__EXERCISE GOAL__. Count the lines below that include "Fixpoint". Only the number should be given.

__THE DATA__.
Segment Open

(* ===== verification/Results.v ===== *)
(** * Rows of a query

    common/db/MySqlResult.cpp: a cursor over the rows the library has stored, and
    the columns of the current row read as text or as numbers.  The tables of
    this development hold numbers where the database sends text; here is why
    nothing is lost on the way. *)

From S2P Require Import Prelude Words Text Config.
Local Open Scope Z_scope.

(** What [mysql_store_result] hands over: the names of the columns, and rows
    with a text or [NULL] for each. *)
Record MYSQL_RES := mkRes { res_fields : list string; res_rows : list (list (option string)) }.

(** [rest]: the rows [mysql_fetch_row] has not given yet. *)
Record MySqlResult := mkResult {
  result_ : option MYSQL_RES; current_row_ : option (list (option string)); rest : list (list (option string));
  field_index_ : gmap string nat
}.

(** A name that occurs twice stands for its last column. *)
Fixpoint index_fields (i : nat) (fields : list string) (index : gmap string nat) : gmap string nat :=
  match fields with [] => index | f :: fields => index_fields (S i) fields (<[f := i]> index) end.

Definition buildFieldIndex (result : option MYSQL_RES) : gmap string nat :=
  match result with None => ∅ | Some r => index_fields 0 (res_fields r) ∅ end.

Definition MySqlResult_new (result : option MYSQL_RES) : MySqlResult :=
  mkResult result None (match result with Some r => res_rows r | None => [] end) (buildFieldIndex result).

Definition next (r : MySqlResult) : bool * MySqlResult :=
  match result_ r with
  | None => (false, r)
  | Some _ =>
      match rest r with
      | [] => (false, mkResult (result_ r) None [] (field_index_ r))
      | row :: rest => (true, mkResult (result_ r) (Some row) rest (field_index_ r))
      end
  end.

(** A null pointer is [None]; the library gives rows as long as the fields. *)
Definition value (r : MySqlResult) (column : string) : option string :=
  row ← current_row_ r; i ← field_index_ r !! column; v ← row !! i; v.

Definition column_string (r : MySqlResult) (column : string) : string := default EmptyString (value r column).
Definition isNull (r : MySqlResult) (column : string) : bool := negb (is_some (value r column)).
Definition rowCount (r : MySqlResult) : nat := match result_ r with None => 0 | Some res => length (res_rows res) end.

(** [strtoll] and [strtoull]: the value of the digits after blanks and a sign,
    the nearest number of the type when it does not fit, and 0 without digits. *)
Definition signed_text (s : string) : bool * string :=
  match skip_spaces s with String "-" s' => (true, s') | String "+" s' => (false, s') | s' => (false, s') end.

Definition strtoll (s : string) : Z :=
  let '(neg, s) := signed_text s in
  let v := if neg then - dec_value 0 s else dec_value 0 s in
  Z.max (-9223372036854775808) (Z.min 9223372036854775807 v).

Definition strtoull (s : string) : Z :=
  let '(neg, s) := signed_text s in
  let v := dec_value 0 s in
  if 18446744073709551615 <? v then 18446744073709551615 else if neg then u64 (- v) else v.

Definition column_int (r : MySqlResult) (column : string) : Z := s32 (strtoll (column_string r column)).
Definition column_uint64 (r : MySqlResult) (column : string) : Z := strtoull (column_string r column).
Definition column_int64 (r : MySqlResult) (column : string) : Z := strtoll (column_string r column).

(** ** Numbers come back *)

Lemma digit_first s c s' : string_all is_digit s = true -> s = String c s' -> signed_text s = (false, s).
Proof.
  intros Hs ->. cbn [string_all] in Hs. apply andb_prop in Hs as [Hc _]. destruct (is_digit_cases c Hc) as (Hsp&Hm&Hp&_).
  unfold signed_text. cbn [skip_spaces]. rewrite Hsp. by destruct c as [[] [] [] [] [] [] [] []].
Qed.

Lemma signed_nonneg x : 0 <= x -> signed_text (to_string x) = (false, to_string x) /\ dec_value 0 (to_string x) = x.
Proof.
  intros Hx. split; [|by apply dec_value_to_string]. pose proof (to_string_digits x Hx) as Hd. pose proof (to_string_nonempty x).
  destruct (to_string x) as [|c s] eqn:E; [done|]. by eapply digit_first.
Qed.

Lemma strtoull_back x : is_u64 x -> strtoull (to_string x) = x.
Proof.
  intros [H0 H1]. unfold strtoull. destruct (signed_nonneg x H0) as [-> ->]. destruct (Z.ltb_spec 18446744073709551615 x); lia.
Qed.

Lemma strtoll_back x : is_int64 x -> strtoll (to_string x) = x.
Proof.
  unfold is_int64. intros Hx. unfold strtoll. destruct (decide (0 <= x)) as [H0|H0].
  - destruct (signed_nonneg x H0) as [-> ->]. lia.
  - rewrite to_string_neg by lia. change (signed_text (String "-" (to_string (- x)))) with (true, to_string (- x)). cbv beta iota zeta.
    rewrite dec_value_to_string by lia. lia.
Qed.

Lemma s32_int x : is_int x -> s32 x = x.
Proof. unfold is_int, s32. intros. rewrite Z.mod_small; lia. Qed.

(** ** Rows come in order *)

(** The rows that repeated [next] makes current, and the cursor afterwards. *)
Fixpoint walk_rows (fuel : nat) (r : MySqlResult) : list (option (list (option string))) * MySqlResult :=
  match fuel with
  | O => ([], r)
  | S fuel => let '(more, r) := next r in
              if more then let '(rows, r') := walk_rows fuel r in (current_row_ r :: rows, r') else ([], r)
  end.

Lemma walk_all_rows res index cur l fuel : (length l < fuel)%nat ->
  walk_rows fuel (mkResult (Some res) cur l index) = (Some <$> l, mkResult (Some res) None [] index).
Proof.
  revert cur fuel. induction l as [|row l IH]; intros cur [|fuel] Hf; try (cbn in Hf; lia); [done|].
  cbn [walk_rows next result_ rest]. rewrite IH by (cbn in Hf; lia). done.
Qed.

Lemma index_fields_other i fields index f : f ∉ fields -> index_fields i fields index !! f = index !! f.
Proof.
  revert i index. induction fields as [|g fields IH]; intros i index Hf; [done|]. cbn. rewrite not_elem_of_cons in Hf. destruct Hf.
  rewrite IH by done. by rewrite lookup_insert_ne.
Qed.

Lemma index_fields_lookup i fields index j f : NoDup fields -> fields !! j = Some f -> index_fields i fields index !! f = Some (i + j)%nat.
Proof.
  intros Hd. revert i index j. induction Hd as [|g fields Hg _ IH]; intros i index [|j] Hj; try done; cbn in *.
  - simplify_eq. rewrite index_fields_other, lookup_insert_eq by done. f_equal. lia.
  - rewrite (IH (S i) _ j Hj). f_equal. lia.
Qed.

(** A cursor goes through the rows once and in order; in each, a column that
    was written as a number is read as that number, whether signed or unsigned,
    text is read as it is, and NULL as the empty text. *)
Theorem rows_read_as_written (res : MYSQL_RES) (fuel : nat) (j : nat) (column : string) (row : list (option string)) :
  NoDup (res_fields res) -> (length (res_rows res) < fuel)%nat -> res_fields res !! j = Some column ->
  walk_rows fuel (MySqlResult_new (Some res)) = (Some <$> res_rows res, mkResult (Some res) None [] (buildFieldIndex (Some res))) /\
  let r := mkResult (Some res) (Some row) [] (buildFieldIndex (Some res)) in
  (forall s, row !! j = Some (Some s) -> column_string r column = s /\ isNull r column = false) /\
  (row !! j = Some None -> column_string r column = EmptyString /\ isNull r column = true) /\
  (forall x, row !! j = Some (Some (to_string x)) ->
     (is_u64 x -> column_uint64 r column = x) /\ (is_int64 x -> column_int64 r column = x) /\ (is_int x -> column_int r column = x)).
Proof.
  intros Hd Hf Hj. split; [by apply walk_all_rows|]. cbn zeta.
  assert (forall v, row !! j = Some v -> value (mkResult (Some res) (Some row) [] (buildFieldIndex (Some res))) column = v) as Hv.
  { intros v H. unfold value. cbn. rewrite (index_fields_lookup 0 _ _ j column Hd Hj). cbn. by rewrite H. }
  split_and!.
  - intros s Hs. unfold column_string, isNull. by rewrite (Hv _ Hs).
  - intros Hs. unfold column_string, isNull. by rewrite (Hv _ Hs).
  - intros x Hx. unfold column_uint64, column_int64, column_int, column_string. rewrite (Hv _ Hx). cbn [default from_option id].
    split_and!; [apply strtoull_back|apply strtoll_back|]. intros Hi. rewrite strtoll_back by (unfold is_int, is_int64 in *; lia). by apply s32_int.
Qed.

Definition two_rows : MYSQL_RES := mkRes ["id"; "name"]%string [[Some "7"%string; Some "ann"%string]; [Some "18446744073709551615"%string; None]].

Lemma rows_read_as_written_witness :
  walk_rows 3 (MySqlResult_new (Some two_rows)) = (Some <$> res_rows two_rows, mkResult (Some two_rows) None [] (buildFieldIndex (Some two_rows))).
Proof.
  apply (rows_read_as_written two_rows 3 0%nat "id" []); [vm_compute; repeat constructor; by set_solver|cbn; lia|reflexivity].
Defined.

Segment Closed

__TASK SOLUTION__. 2